Definition write_object (l : list (bytes * jvalue)) : bytes := x7b :: write_members l.

(** ** Lemmas: runes *)

Lemma decode_rune_width s : s ≠ [] -> (1 <= (decode_rune s).2 <= length s)%nat.
Proof. intros Hs. destruct s as [|b0 [|b1 [|b2 [|b3 s]]]]; [done|..]; cbn; case_ifs; cbn; lia. Qed.

(** A rune that is not an error is decoded from its own bytes alone. *)
Lemma decode_rune_app s t :
  s ≠ [] -> bad_rune (take (decode_rune s).2 s) = false ->
  decode_rune (take (decode_rune s).2 s ++ t) = decode_rune s.
Proof.
  intros Hs. unfold decode_rune. destruct s as [|b0 s]; [done|]. cbn zeta.
  destruct (byte_val b0 <? 128) eqn:H0; [cbn; by rewrite H0|].
  assert (Hbad : forall P : Prop, bad_rune (take 1 (b0 :: s)) = false -> P)
    by (intros P; cbn; rewrite (proj2 (N.leb_le _ _)) by (bool_to_prop; done); done).
  destruct s as [|b1 s]; [apply Hbad|].
  destruct (byte_in 194 223 b0 && cont b1) eqn:H1; [cbn; by rewrite H0, H1|].
  destruct s as [|b2 s]; [apply Hbad|].
  match goal with |- context [if ?c then _ else _] => destruct c eqn:H2 end;
    [cbn; by rewrite H0, H1, H2|].
  destruct s as [|b3 s]; [apply Hbad|].
  match goal with |- context [if ?c then _ else _] => destruct c eqn:H3 end;
    [cbn; by rewrite H0, H1, H2, H3|apply Hbad].
Qed.

Lemma runes_fuel_concat fuel s : (length s <= fuel)%nat -> concat (runes_fuel fuel s) = s.
Proof.
  revert s. induction fuel as [|fuel IH]; intros s Hs; [by destruct s; [|cbn in Hs; lia]|].
  destruct s as [|b s]; [done|]. cbn [runes_fuel concat].
  pose proof (decode_rune_width (b :: s) ltac:(done)).
  rewrite IH; [apply take_drop|]. rewrite length_drop. lia.
Qed.

Lemma runes_concat s : concat (runes s) = s.
Proof. by apply runes_fuel_concat. Qed.

(** The bytes of one valid rune. *)
Definition good_rune (r : bytes) : Prop :=
  r ≠ [] /\ bad_rune r = false /\ forall t, (decode_rune (r ++ t)).2 = length r.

Aim of the exercise →
Across the material above, how many lines include the word "forall"? Respond with nothing but the number.

Final answer →
2